→ **Problem statement**
Find every line below with the string "fleb" and pick it out.

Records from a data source
Lemma fltb_trans_flip a b : fltb a b = true -> fltb b a = false.
Proof.
  destruct (fltb b a) eqn:E; [|reflexivity]. intros H.
  assert (Ha : isNaN a = false) by (destruct a; try reflexivity; discriminate H).
  assert (Hb : isNaN b = false) by (destruct b; try reflexivity; destruct a as [|[|]| |[|]]; discriminate H).
  apply fltb_key in H; [|assumption..]. apply fltb_key in E; [|assumption..].
  destruct (klt_irrefl (fkey a)). eapply klt_trans; eassumption.
Qed.

Lemma fleb_key a b : isNaN a = false -> isNaN b = false -> fleb a b = true <-> ~ klt (fkey b) (fkey a).
Proof.
  unfold fleb, SFleb, SFcompare.
  destruct a as [sa|[|]| |[|] ma ea], b as [sb|[|]| |[|] mb eb]; cbn; intros Ha Hb; try discriminate;
    try (split; [intros; (discriminate || lia)|intros; (reflexivity || lia)]).
  - destruct (Z.compare_spec ea eb) as [->|H|H]; [|split; [discriminate|lia]|split; [lia|reflexivity]].
    change (Pos.compare_cont Eq ma mb) with (ma ?= mb)%positive.
    destruct (Pos.compare_spec ma mb) as [->|H|H]; cbn; (split; [try discriminate|]); intros; try reflexivity; lia.
  - destruct (Z.compare_spec ea eb) as [->|H|H]; [|split; [lia|reflexivity]|split; [discriminate|lia]].
    change (Pos.compare_cont Eq ma mb) with (ma ?= mb)%positive.
    destruct (Pos.compare_spec ma mb) as [->|H|H]; cbn; (split; [try discriminate|]); intros; try reflexivity; lia.
Qed.

(** Equality of floats as Go compares them, NaN being equal to itself: the two
    zeros are identified. *)
Definition isZero (f : float64) : bool := match f with S754_zero _ => true | _ => false end.
Definition feq (a b : float64) : Prop := a = b \/ isZero a = true /\ isZero b = true.

#[export] Instance feq_equiv : Equivalence feq.
Proof.
  split.
  - intros a. left. reflexivity.
  - intros a b [->|[Ha Hb]]; [left; reflexivity|right; split; assumption].
  - intros a b c [->|[Ha Hb]] [->|[Hb' Hc]]; unfold feq; auto.
Qed.

Lemma fkey_feq a b : isNaN a = false -> isNaN b = false -> fkey a = fkey b -> feq a b.
Proof.
  destruct a as [sa|[|]| |[|] ma ea], b as [sb|[|]| |[|] mb eb]; cbn; intros Ha Hb H; try discriminate;
    try (left; reflexivity); try (right; split; reflexivity); left; injection H; intros; f_equal; lia.
Qed.

Lemma klt_tricho a b : ~ klt a b -> ~ klt b a -> a = b.
Proof. destruct a as [[a1 a2] a3], b as [[b1 b2] b3]. cbn. intros. repeat f_equal; lia. Qed.

#[export] Instance isNaN_proper : Proper (feq ==> eq) isNaN.
Proof. intros a b [->|[Ha Hb]]; [reflexivity|]. destruct a, b; try discriminate; reflexivity. Qed.

#[export] Instance fltb_proper : Proper (feq ==> feq ==> eq) fltb.
Proof.
  intros a b Hab c d Hcd. destruct Hab as [->|[Ha Hb]], Hcd as [->|[Hc Hd]]; try reflexivity.
  - destruct c, d; try discriminate. destruct b as [|[|]| |[|]]; reflexivity.
  - destruct a, b; try discriminate. destruct d as [|[|]| |[|]]; reflexivity.
  - destruct a, b, c, d; try discriminate; reflexivity.
Qed.

#[export] Instance fleb_proper : Proper (feq ==> feq ==> eq) fleb.
Proof.
  intros a b Hab c d Hcd. destruct Hab as [->|[Ha Hb]], Hcd as [->|[Hc Hd]]; try reflexivity.
  - destruct c, d; try discriminate. destruct b as [|[|]| |[|]]; reflexivity.
  - destruct a, b; try discriminate. destruct d as [|[|]| |[|]]; reflexivity.
  - destruct a, b, c, d; try discriminate; reflexivity.
Qed.

#[export] Instance fmul_proper : Proper (feq ==> feq ==> feq) fmul.
Proof.
  assert (Hz : forall a b c, isZero a = true -> isZero b = true -> feq (fmul a c) (fmul b c)).
  { intros a b c Ha Hb. destruct a, b; try discriminate. destruct c; cbn; [right; split; reflexivity|left; reflexivity|left; reflexivity|right; split; reflexivity]. }
  assert (Hz' : forall a b c, isZero a = true -> isZero b = true -> feq (fmul c a) (fmul c b)).
  { intros a b c Ha Hb. destruct a, b; try discriminate. destruct c; cbn; [right; split; reflexivity|left; reflexivity|left; reflexivity|right; split; reflexivity]. }
  intros a b [->|[Ha Hb]] c d [->|[Hc Hd]]; [left; reflexivity|apply Hz'; assumption|apply Hz; assumption|].
  transitivity (fmul b c); [apply Hz|apply Hz']; assumption.
Qed.

(** ** Functions of package math *)

Definition fNaN : float64 := S754_nan.
Definition fgtb (a b : float64) : bool := fltb b a.
Definition fgeb (a b : float64) : bool := fleb b a.
Definition fabs : float64 -> float64 := SFabs.
Definition fsqrt : float64 -> float64 := SFsqrt 53 1024.

(** [math.Floor]. *)
Definition ffloor (f : float64) : float64 :=
  match f with
  | S754_finite s m e =>
      if 0 <=? e then f
      else zToFloat (if s then - ((Zpos m + 2 ^ (- e) - 1) / 2 ^ (- e)) else Zpos m / 2 ^ (- e))
  | _ => f
  end.

(** [math.Mod], which is exact. *)
Definition fmod (x y : float64) : float64 :=
  match x, y with
  | S754_nan, _ | _, S754_nan | S754_infinity _, _ | _, S754_zero _ => S754_nan
  | S754_zero _, _ | _, S754_infinity _ => x
  | S754_finite sx mx ex, S754_finite _ my ey =>
      let e := Z.min ex ey in
      let r := (Zpos mx * 2 ^ (ex - e)) mod (Zpos my * 2 ^ (ey - e)) in
      binary_normalize 53 1024 (if sx then - r else r) e sx
  end.

(** [math.Round]: half away from zero. *)
Definition fround (f : float64) : float64 :=
  match f with
  | S754_finite s m e =>
      if 0 <=? e then f
      else
        let a := (2 * Zpos m + 2 ^ (- e)) / (2 * 2 ^ (- e)) in
        match a with Zpos _ => zToFloat (if s then - a else a) | _ => S754_zero s end
  | _ => f
  end.

(** [int64(f)] on amd64: what does not fit, or is not a number, becomes the least
    integer. *)
Definition intOfFloat (f : float64) : Z :=
  if isNaN f || isInf f then - 2 ^ 63
  else let t := truncFloat f in if (- 2 ^ 63 <=? t) && (t <? 2 ^ 63) then t else - 2 ^ 63.

(** ** Prices are numbers *)

Lemma shr_1_nonneg r : 0 <= shr_m r -> 0 <= shr_m (shr_1 r).
Proof. destruct r as [m a b]. cbn. destruct m as [|[p|p|]|[p|p|]]; cbn; lia. Qed.
(* ===== verification/FloatRound.v ===== *)
(** * Rounding to binary64 and the shortest decimal

    What [strconv] documents of its conversions, proved of their definitions in
    [Float64]: every result of a division or of a parsed decimal is a binary64 number,
    the float of a fraction depends on its value only, a fraction closer to a float
    than its distance to a neighbour converts to it, and so the search for the
    shortest decimal succeeds within 17 digits and its result parses back. *)

From Stdlib Require Import SpecFloat.
From stdpp Require Import base numbers.
From S2P Require Import Prelude Fixed Money Float64 FloatInt.
Set Default Goal Selector "!".
#[local] Open Scope Z_scope.

(** A binary64 number: the mantissa has 53 bits, or fewer at the least exponent. *)
Definition isFloat64 (f : float64) : Prop := valid_binary 53 1024 f = true.

Lemma fexp_64 x : fexp 53 1024 x = Z.max (x - 53) (-1074).
Proof. done. Qed.

Lemma isFloat64_finite s m e : isFloat64 (S754_finite s m e) <-> Z.max (Zpos (digits2_pos m) + e - 53) (-1074) = e /\ e <= 971.
Proof. unfold isFloat64. cbn. unfold bounded, canonical_mantissa. rewrite fexp_64, andb_true_iff, Z.eqb_eq, Z.leb_le. done. Qed.

(** ** The shift register of the rounding *)

(** The register holds the fraction [N / D]: its integral part, whether the rest is at
    least a half, and whether there is more than that. *)
Definition shrRepr (r : shr_record) (N D : Z) : Prop :=
  0 < D /\ 0 <= shr_m r /\ exists rem, N = shr_m r * D + rem /\ 0 <= rem < D /\
    shr_r r = (D <=? 2 * rem) /\ shr_s r = negb (2 * rem =? (if D <=? 2 * rem then D else 0)).

Lemma shr_1_repr r N D : shrRepr r N D -> shrRepr (shr_1 r) N (2 * D).
Proof.
  destruct r as [m rb sb]. intros (HD & Hm & rem & HN & Hrem & Hr & Hs). cbn [shr_m shr_r shr_s] in *.
  assert (Hor : rb || sb = negb (rem =? 0)).
  { rewrite Hr, Hs. destruct (Z.leb_spec D (2 * rem)), (Z.eqb_spec rem 0); cbn; try lia; try done; destruct (Z.eqb_spec (2 * rem) 0); lia || done. }
  assert (Hm2 : exists b : bool, m = 2 * (m / 2) + Z.b2z b /\ shr_1 (Build_shr_record m rb sb) = Build_shr_record (m / 2) b (rb || sb)).
  { destruct m as [|p|p]; [by exists false| |lia]. destruct p as [p|p|]; [exists true|exists false|by exists true].
    - assert (E : Zpos p~1 / 2 = Zpos p) by (symmetry; apply (Z.div_unique _ _ _ 1); lia). rewrite E. split; [cbn; lia|done].
    - assert (E : Zpos p~0 / 2 = Zpos p) by (symmetry; apply (Z.div_unique _ _ _ 0); lia). rewrite E. split; [cbn; lia|done]. }
  destruct Hm2 as (b & Em & ->). rewrite Hor. unfold shrRepr. cbn [shr_m shr_r shr_s]. split; [lia|]. split; [apply Z.div_pos; lia|].
  exists (rem + Z.b2z b * D). set (h := m / 2) in *. clearbody h. subst m. destruct b; cbn [Z.b2z] in *.
  - split; [lia|]. split; [lia|]. rewrite (proj2 (Z.leb_le (2 * D) (2 * (rem + 1 * D)))) by lia. split; [done|].
    destruct (Z.eqb_spec rem 0), (Z.eqb_spec (2 * (rem + 1 * D)) (2 * D)); lia || done.
  - split; [lia|]. split; [lia|]. rewrite (proj2 (Z.leb_gt (2 * D) (2 * (rem + 0 * D)))) by lia. split; [done|].
    destruct (Z.eqb_spec rem 0), (Z.eqb_spec (2 * (rem + 0 * D)) 0); lia || done.
Qed.

Lemma iter_shr_repr p : forall r N D, shrRepr r N D -> shrRepr (SpecFloat.iter_pos shr_1 p r) N (D * 2 ^ Zpos p).
Proof.
  induction p as [p IH|p IH|]; intros r N D H; cbn [SpecFloat.iter_pos].
  - replace (D * 2 ^ Zpos p~1) with (2 * D * 2 ^ Zpos p * 2 ^ Zpos p); [by apply IH, IH, shr_1_repr|].
    rewrite (Pos2Z.inj_xI p), Z.pow_add_r, Z.pow_mul_r by lia. replace (2 ^ 2) with (2 * 2) by done. rewrite Z.pow_mul_l. ring.
  - replace (D * 2 ^ Zpos p~0) with (D * 2 ^ Zpos p * 2 ^ Zpos p); [by apply IH, IH|].
    rewrite (Pos2Z.inj_xO p), Z.pow_mul_r by lia. replace (2 ^ 2) with (2 * 2) by done. rewrite Z.pow_mul_l. ring.
  - replace (D * 2 ^ 1) with (2 * D) by lia. by apply shr_1_repr.
Qed.

Lemma shr_repr r e n N D : 0 <= n -> shrRepr r N D -> shrRepr (fst (shr r e n)) N (D * 2 ^ n) /\ snd (shr r e n) = e + n.
Proof.
  intros Hn H. destruct n as [|p|p]; cbn [shr fst snd]; [|split; [by apply iter_shr_repr|done]|lia].
  rewrite Z.mul_1_r. split; [done|lia].
Qed.

Lemma shrRepr_scale r N D c : 0 < c -> shrRepr r N D -> shrRepr r (N * c) (D * c).
Proof.
  intros Hc (HD & Hm & rem & HN & Hrem & Hr & Hs). split; [nia|]. split; [done|]. exists (rem * c).
  split; [subst N; ring|]. split; [nia|]. rewrite Hs, Hr.
  assert (E : (D * c <=? 2 * (rem * c)) = (D <=? 2 * rem)) by (apply eq_true_iff_eq; rewrite !Z.leb_le; nia). rewrite E. split; [done|]. f_equal.
  apply eq_true_iff_eq. rewrite !Z.eqb_eq. destruct (D <=? 2 * rem); (split; intros H; [apply (Z.mul_reg_r _ _ c); lia|nia]).
Qed.

Lemma shrRepr_unique r r' N N' D D' : shrRepr r N D -> shrRepr r' N' D' -> N * D' = N' * D -> r = r'.
Proof.
  intros H H' E. assert (HD : 0 < D) by apply H. assert (HD' : 0 < D') by apply H'.
  apply (shrRepr_scale _ _ _ D' HD') in H. apply (shrRepr_scale _ _ _ D HD) in H'. rewrite E, (Z.mul_comm D D') in H.
  generalize dependent (N' * D). generalize dependent (D' * D). clear. intros B A H H' _. destruct r as [m a b], r' as [m' a' b'].
  destruct H as (HB & Hm & rem & HN & Hrem & Hr & Hs), H' as (_ & Hm' & rem' & HN' & Hrem' & Hr' & Hs'). cbn [shr_m shr_r shr_s] in *.
  destruct (Zdiv_mod_unique B m m' rem rem') as [-> ->]; [lia..|]. by rewrite Hr, Hs, Hr', Hs'.
Qed.
Lemma dec31 y : dayNumber y 12 31 = daysBeforeYear (y + 1) - 1.
Proof. rewrite dayNumber_norm by lia. pose proof (yearLen y). unfold daysBeforeMonth. cbn. destruct (isLeap y); lia. Qed.

Lemma civil_inYear y n : daysBeforeYear y <= n < daysBeforeYear (y + 1) -> d_Year (civil n) = y.
Proof.
  intros H. destruct (civil_year n) as (Hy & _). pose proof (yearLen (d_Year (civil n))) as Hl.
  destruct (Z.lt_trichotomy (d_Year (civil n)) y) as [Hc|[Hc|Hc]]; [|done|].
  - pose proof (daysBeforeYear_mono (d_Year (civil n) + 1) y ltac:(lia)). lia.
  - pose proof (daysBeforeYear_mono (y + 1) (d_Year (civil n)) ltac:(lia)). lia.
Qed.

(** Every day is added under the rules of its own year. *)
Definition addDate (c : Calendar) (d : Date) : Calendar := addDay (nyseHolidaysForYear (d_Year d)) c d.

Lemma dayLoop_run hs last fuel : forall n c,
  validDate last = true -> n <= dayOf last + 1 -> dayOf last + 1 - n <= Z.of_nat fuel ->
  dayLoop (S fuel) hs last (civil n) c = foldl (addDay hs) c (daysFrom n (Z.to_nat (dayOf last + 1 - n))).
Proof.
  induction fuel as [|fuel IH]; intros n c Hv Hn Hf; cbn [dayLoop].
  - replace (Z.to_nat (dayOf last + 1 - n)) with 0%nat by lia. rewrite DateAfter_iff, dayOf_civil by (done || apply validDate_civil).
    replace (dayOf last <? n) with true by lia. done.
  - rewrite DateAfter_iff, dayOf_civil by (done || apply validDate_civil). destruct (Z.ltb_spec (dayOf last) n) as [H|H].
    + by replace (Z.to_nat (dayOf last + 1 - n)) with 0%nat by lia.
    + replace (Z.to_nat (dayOf last + 1 - n)) with (S (Z.to_nat (dayOf last + 1 - (n + 1)))) by lia. rewrite daysFrom_cons. cbn [foldl].
      replace (AddDays 1 (civil n)) with (civil (n + 1)); [apply IH; lia || done|].
      apply dayOf_inj; try apply validDate_civil. by rewrite dayOf_AddDays, !dayOf_civil.
Qed.

Definition yearDays (y : Z) : list Date := daysFrom (daysBeforeYear y) (Z.to_nat (daysBeforeYear (y + 1) - daysBeforeYear y)).

Lemma addYear_run c y : addYear c y = foldl addDate c (yearDays y).
Proof.
  pose proof (yearLen y) as Hl. unfold addYear, NewDate. rewrite jan1, dec31.
  rewrite dayLoop_run; rewrite ?dayOf_civil; [|apply validDate_civil|destruct (isLeap y); lia|destruct (isLeap y); lia].
  replace (daysBeforeYear (y + 1) - 1 + 1 - daysBeforeYear y) with (daysBeforeYear (y + 1) - daysBeforeYear y) by lia.
  fold (yearDays y). assert (Hy : Forall (fun d => d_Year d = y) (yearDays y)).
  { apply List.Forall_forall. intros d (n & Hn & ->)%daysFrom_in. apply civil_inYear. lia. }
  revert c. induction Hy as [|d l Hd _ IH]; intros c; [done|]. cbn [foldl]. rewrite IH. f_equal. unfold addDate. by rewrite Hd.
Qed.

→ **Answer to the problem**
Lemma fleb_key a b : isNaN a = false -> isNaN b = false -> fleb a b = true <-> ~ klt (fkey b) (fkey a).
  unfold fleb, SFleb, SFcompare.
#[export] Instance fleb_proper : Proper (feq ==> feq ==> eq) fleb.
Definition fgeb (a b : float64) : bool := fleb b a.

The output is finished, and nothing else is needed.